Rasanya berat juga perpisahan ini. Manusia hanya bisa berharap. Semoga keselamatan selalu mengiringi tiap langkah. Aku terus berdoa pada yang Mahakuasa, kiranya masih ada umur panjang dan kesempatan. Kerinduan bertemu kembali orang-orang tercinta terus memenuhi ruang rasa.
Di sela hangatnya berita kecelakaan pesawat baru-baru ini memantik rasa takut. Akan tetapi bagaimanapun nikmat dan perlindungan Allah SWT tetap lebih luas dari ujian dan cobaan dariNya.
Nomor urutku pas berada di samping jendela pesawat, aku bisa melihat jelas Mas Lukman dan Fatih melambaikan tangan. Saat pesawat berbelok aku sudah tak melihat mereka berdua.
Alhamdulillah kali ini Mas Lukman memesankan aku tiket pesawat yang nyaman. Jenis pesawat Boeing 777-300ER. Besar dan mahal. Tidak seperti saat kami berangkat berdua. Mas Lukman biasa memesan harga murah sampai menengah. Mungkin karena Mas Lukman tidak mau aku merasa cemas sendiri dengan pesawat yang kurang nyaman. Benar saja, suara mesin pesawat mahal ini hampir tak terdengar. Semua serba lux dan dilengkapi layar monitor yang bisa kita gunakan untuk hiburan yang kita inginkan. Bahkan dengan sistem kontroling canggih, pilot bisa meninggalkan kemudinya setelah pesawat stabil.
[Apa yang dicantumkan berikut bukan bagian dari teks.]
(** [codes fmt args rs]: the arguments suit the format, and [rs] is what it keeps of them.
    - integers fit their size, of at most 8 bytes, and are exact as doubles;
    - [f] rounds to single precision; doubles are any numbers but NaN;
    - [cn] keeps the first n bytes of a longer string; an integer before [c0] is the
      length of its string, and is not kept;
    - the strings of [s] contain no NUL. *)
Inductive codes : bytes -> list value -> list value -> Prop :=
  | codes_end args : codes [] args []
  | codes_int opt fmt size fmt' v n args rs :
      is_opt opt int_opts = true -> optsize opt fmt = Done (size, fmt') -> 1 <= size <= 8 ->
      lua_tonumberx v = Some (double_of_Z n) -> fits (is_lower opt) size n ->
      codes fmt' args rs -> codes (opt :: fmt) (v :: args) (VNum (double_of_Z n) :: rs)
  | codes_counted opt fmt size fmt1 fmt' v w s args rs :
      is_opt opt int_opts = true -> optsize opt fmt = Done (size, 99 :: fmt1) -> 1 <= size <= 8 ->
      lua_tonumberx v = Some (double_of_Z (zlen s)) -> fits (is_lower opt) size (zlen s) ->
      optsize 99 fmt1 = Done (0, fmt') -> lua_tolstring w = Some s ->
      codes fmt' args rs -> codes (opt :: fmt) (v :: w :: args) (VStr s :: rs)
  | codes_pad fmt args rs : codes fmt args rs -> codes (120 :: fmt) args rs
  | codes_float fmt v d args rs :
      lua_tonumberx v = Some d -> valid_binary 24 128 (narrow d) = true -> is_nan (narrow d) = false ->
      codes fmt args rs -> codes (102 :: fmt) (v :: args) (VNum (widen (narrow d)) :: rs)
  | codes_double fmt v d args rs :
      lua_tonumberx v = Some d -> valid_binary 53 1024 d = true -> is_nan d = false ->
      codes fmt args rs -> codes (100 :: fmt) (v :: args) (VNum d :: rs)
  | codes_chars fmt size fmt' v s args rs :
      optsize 99 fmt = Done (size, fmt') -> lua_tolstring v = Some s -> 0 < size <= zlen s ->
      codes fmt' args rs -> codes (99 :: fmt) (v :: args) (VStr (slice s 0 size) :: rs)
  | codes_string fmt v s args rs :
      lua_tolstring v = Some s -> 0 ∉ s -> zlen s < long_max ->
      codes fmt args rs -> codes (115 :: fmt) (v :: args) (VStr s :: rs)
  | codes_control opt fmt fmt' args rs :
      is_opt opt " ><!" = true -> (forall h, exists h', controloptions opt fmt h = Done (h', fmt')) ->
      codes fmt' args rs -> codes (opt :: fmt) args rs.

Lemma optsize_length opt fmt size fmt' : optsize opt fmt = Done (size, fmt') -> (length fmt' <= length fmt)%nat.
Proof. by intros [_ ?]%optsize_spec. Qed.

Lemma codes_loops L fmt args rs : codes fmt args rs -> loops_agree L fmt args [] rs.
Proof.
  induction 1 as [args|opt fmt size fmt' v n args rs Ho Eo Hs Hv Hn _ IH
    |opt fmt size fmt1 fmt' v w s args rs Ho Eo Hs Hv Hn Ec Hw _ IH|fmt args rs _ IH
    |fmt v d args rs Hv Hd Hn _ IH|fmt v d args rs Hv Hd Hn _ IH
    |fmt size fmt' v s args rs Eo Hv Hs _ IH|fmt v s args rs Hv H0 Hs _ IH|opt fmt fmt' args rs Ho Hc _ IH].
  - apply loops_agree_end.
  - apply (option_step L opt size fmt fmt' fmt' [v] args [] [VNum (double_of_Z n)] [] rs); [done| | |simpl; lia|done].
    + by apply optsize_length in Eo.
    + by apply int_option.
  - pose proof (optsize_length _ _ _ _ Eo) as H1. pose proof (optsize_length _ _ _ _ Ec) as H2.
    apply (option_step L opt size fmt (99 :: fmt1) (99 :: fmt1) [v] (w :: args) [] []
      [VNum (double_of_Z (zlen s))] (VStr s :: rs)); [done|done| |simpl; lia|].
    + by apply int_option.
    + apply (option_step L 99 0 fmt1 fmt' fmt' [w] args [VNum (double_of_Z (zlen s))] [VStr s] [] rs);
        [done|done| |simpl; lia|done].
      apply counted_option; [done|apply Hn|apply tonumberx_num].
  - apply (option_step L 120 1 fmt fmt fmt [] args [] [] [] rs); [done|done|apply pad_option|simpl; lia|done].
  - apply (option_step L 102 4 fmt fmt fmt [v] args [] [VNum (widen (narrow d))] [] rs);
      [done|done|by apply float_option|simpl; lia|done].
  - apply (option_step L 100 8 fmt fmt fmt [v] args [] [VNum d] [] rs);
      [done|done|by apply double_option|simpl; lia|done].
  - apply (option_step L 99 size fmt fmt' fmt' [v] args [] [VStr (slice s 0 size)] [] rs);
      [done|by apply optsize_length in Eo|apply chars_option; (done || lia)|simpl; lia|done].
  - apply (option_step L 115 0 fmt fmt fmt [v] args [] [VStr s] [] rs);
      [done|done|by apply string_option|simpl; lia|done].
  - assert (opt = 32 \/ opt = 62 \/ opt = 60 \/ opt = 33) as Ho'.
    { unfold is_opt in Ho. cbn in Ho. rewrite ?orb_true_iff, ?Z.eqb_eq in Ho. lia. }
    apply (option_step L opt 0 fmt fmt fmt' [] args [] [] [] rs);
      [by destruct_or! Ho'; subst| |by apply control_option|simpl; lia|done].
    destruct (Hc defaultoptions) as [h' E].
    by destruct (controloptions_spec _ _ _ _ _ defaultoptions_ok E).
Qed.

(** The whole functions, from their loops. *)
Lemma codes_functions fmt args rs :
  codes fmt args rs -> lua_string fmt -> 0 ∉ fmt ->
  exists p, b_pack (VStr fmt :: args) = Done [VStr p] /\
    (forall checkstack, lua_string p -> zlen p < long_max ->
       (forall n, n <= zlen rs + 1 -> checkstack n = true) ->
       b_unpack checkstack [VStr fmt; VStr p] = Done (rs ++ [VInt (zlen p + 1)])) /\
    (forall k, zlen p <= long_max -> b_size [VStr fmt] = Done [VInt k] -> k = zlen p).
Proof.
  intros Hc Hf H0. assert (until_nul (c_str fmt) = fmt) as Ef by (unfold c_str; by apply until_nul_c_str).
  destruct (codes_loops ((VStr fmt :: args) ++ [VNil]) fmt args rs Hc (length fmt) defaultoptions 2 0 [])
    as (p & Ep & Hu & Hk); [|done|apply defaultoptions_ok|done|].
  { split; [done|]. intros i v Hi. unfold lua_arg. replace (Z.to_nat (2 + Z.of_nat i - 1)) with (S i) by lia.
    cbn [app lookup list_lookup]. by apply lookup_app_l_Some. }
  exists p. cbn [app] in Ep. split; [|split].
  - unfold b_pack. rewrite (checklstring_str _ 1 fmt) by done. cbn [mbind outcome_bind]. cbv zeta.
    cbn [app]. by rewrite Ef, Ep.
  - intros checkstack Hp Hl Hcs. unfold b_unpack.
    rewrite (checklstring_str _ 1 fmt), (checklstring_str _ 2 p) by done. cbn [mbind outcome_bind]. cbv zeta.
    change (luaL_optinteger [VStr fmt; VStr p] 3 1) with (Done 1 : outcome Z). cbn [mbind outcome_bind].
    change (size_t (size_t 1 - 1)) with 0. pose proof (zlen_nonneg p).
    destruct (Z.leb_spec 0 (zlen p)); [|lia]. cbn [luaL_argcheck mbind outcome_bind]. rewrite Ef.
    specialize (Hu checkstack (length fmt) [] [] []). cbn [app] in Hu. rewrite app_nil_r in Hu.
    by apply Hu.
  - intros k Hl Ek. unfold b_size in Ek. rewrite (checklstring_str _ 1 fmt) in Ek by done.
    cbn [mbind outcome_bind] in Ek. cbv zeta in Ek. rewrite Ef in Ek.
    destruct (size_loop (length fmt) fmt defaultoptions 0) as [pos|e|u] eqn:E; [|done..].
    injection Ek as <-. apply Hk in E; [|lia]. subst pos. pose proof (zlen_nonneg p).
    rewrite long_small; [lia|range].
Qed.

End contract.

(** ** Memory safety of [unpack] *)

(** The formats that [unpack] handles inside its data: up to the first option that raises an
    error, no alignment, integers of 1 to 8 bytes, no [c0], and no number that an [int] does
    not hold (nor ten times it, while it is read). *)
Fixpoint format_ok (fuel : nat) (fmt : bytes) : bool :=
  match fmt with
  | [] => true
  | opt :: fmt =>
      match fuel with
      | O => false
      | S fuel =>
          match optsize opt fmt with
          | Done (size, fmt') =>
              negb (is_opt opt "!")
              && (if is_opt opt int_opts then (1 <=? size) && (size <=? 8)
                  else if is_opt opt "c" then 0 <? size else true)
              && format_ok fuel fmt'
          | Raise _ => true
          | Undef _ => false
          end
      end
  end.

Lemma get_loop_defined idx m base l :
  Forall (fun i => 0 <= base + i < zlen m) idx -> exists l', get_loop idx m base l = Done l'.
Proof.
  intros Hi. revert l. induction Hi as [|i idx Hi _ IH]; intros l; [by eexists|].
  cbn [get_loop]. rewrite mem_get_lookup_total by done. apply IH.
Qed.

Lemma getinteger_safe m base e issigned size :
  1 <= size <= 8 -> 0 <= base -> base + size <= zlen m -> exists d, getinteger m base e issigned size = Done d.
Proof.
  intros Hs Hb Hm. unfold getinteger.
  assert (Forall (fun i => 0 <= base + i < zlen m) (seqZ 0 size)) as Hi.
  { apply Forall_forall. intros i Hi%elem_of_seqZ. lia. }
  assert (exists l, (if e =? BIG then get_loop (seqZ 0 size) m base 0
                     else get_loop (reverse (seqZ 0 size)) m base 0) = Done l) as [l ->].
  { destruct (e =? BIG); apply get_loop_defined; [done|by apply Forall_reverse]. }
  cbn [mbind outcome_bind]. destruct issigned; cbn [negb]; [|by eexists].
  unfold high_mask. destruct (Z.leb_spec 0 (size * 8 - 1)), (Z.ltb_spec (size * 8 - 1) 64); try lia.
  by eexists.
Qed.

Lemma memchr0_safe m fuel pos n :
  0 <= pos -> 0 <= n -> pos + n <= zlen m -> n < Z.of_nat fuel ->
  exists r, memchr0 m fuel pos n = Done r /\ forall e, r = Some e -> pos <= e < pos + n.
Proof.
  revert pos n. induction fuel as [|fuel IH]; intros pos n Hp Hn Hm Hf; [lia|]. cbn [memchr0].
  destruct (Z.eqb_spec n 0); [by exists None|].
  rewrite mem_get_lookup_total by lia. cbn [mbind outcome_bind].
  destruct (_ =? 0); [exists (Some pos); split; [done|intros e [= <-]; lia]|].
  destruct (IH (pos + 1) (n - 1)) as (r & -> & Hr); [lia..|]. exists r. split; [done|].
  intros e He. apply Hr in He. lia.
Qed.

Lemma gettoalign_1 len h opt size : align h = 1 -> 0 <= size -> gettoalign len h opt size = 0.
Proof.
  intros Ha Hs. unfold gettoalign. destruct (Z.eqb_spec size 0); cbn [orb]; [done|].
  destruct (opt =? 99); [done|]. cbv zeta. rewrite Ha. change (size_t 1) with 1.
  assert ((if size >? 1 then 1 else size) = 1) as -> by (destruct (Z.gtb_spec size 1); lia).
  change (size_t (1 - 1)) with 0. by rewrite !Z.land_0_r.
Qed.

Section safety.
Context `{LuaAux} (checkstack : Z -> bool).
Pramugari berwajah cantik khas timur tengah itu mulai memberi penjelasan. Aku selalu berusaha mendengarkannya sebaik mungkin. Kadang aku merasa kasihan pada pramugari. Pasalnya, mereka yang sudah sering melakukan penerbangan, tak ambil perhatian serius. Tentang sabuk pengaman yang harus dipakai saat take off dan landing. Tentang cara penggunaan pelampung, pemakaian masker pernapasan saat ketinggian tertentu.
Pesawat terbang stabil setelah empat puluh menit. Pramugari datang menawarkan makanan ada sandwich dan mie instan. Aku memilih sandwich buat ganjal perut pengganti makan malam. Untuk minuman ada aneka jus, air mineral, teh, kopi dan soft drink.
“Bu Mutia, mau ke Berlin dengan tujuan studi?” tanya Ibu Kuncoro. Kami mengawali perbincangan dalam pesawat sambil menikmati hidangan.
“Tidak, Bu. Saya mau mengunjungi adik saya di Berlin.”
“Kalau Ibu, ada tujuan apa Ibu dan Bapak ke Jerman?”
“Kami dapat amanah dari kakak kami untuk menenggok keponakan kami yang sedang dirawat di poliklinik IKWK Berlin. Mas Agung, kakak saya sudah sepuh dan kurang sehat.”
“Adik saya juga pegiat IKWK, Bu. Jangan-jangan saya kenal keponakan Ibu.”
“Namanya Hasna.” Hampir copot jantungku sepesawat dengan seseorang yang mugkin akan banyak berinteraksi denganku di Berlin. Sekaligus kesyukuran yang luar biasa. Aku merasa punya banyak waktu untuk mengetahui pandangan keluarga mereka tentang poligami.
Hati-hati aku sampaikan pengetahuanku seputar masalah yang dihadapi Hasna. Tentang sakitnya. Tentang hubungan Bagas dengan Hasna dan tentang adikku Denia yang bermaksud membantu Hasna keluar dari permasalahannya.
“Wah, Bu Mutia preso kathah perkawis pruan kulo, nggih?”
Bu Kuncoro menambah keakraban kami dengan berbahasa Jawa, begitu beliau tahu aku dari Brebes.
Aku merasa beruntung diajarkan ibu yang asli Semarang, bahasa kromo inggil. Jadi aku bisa paham dengan baik bahasa halus priyayi Solo di depanku ini.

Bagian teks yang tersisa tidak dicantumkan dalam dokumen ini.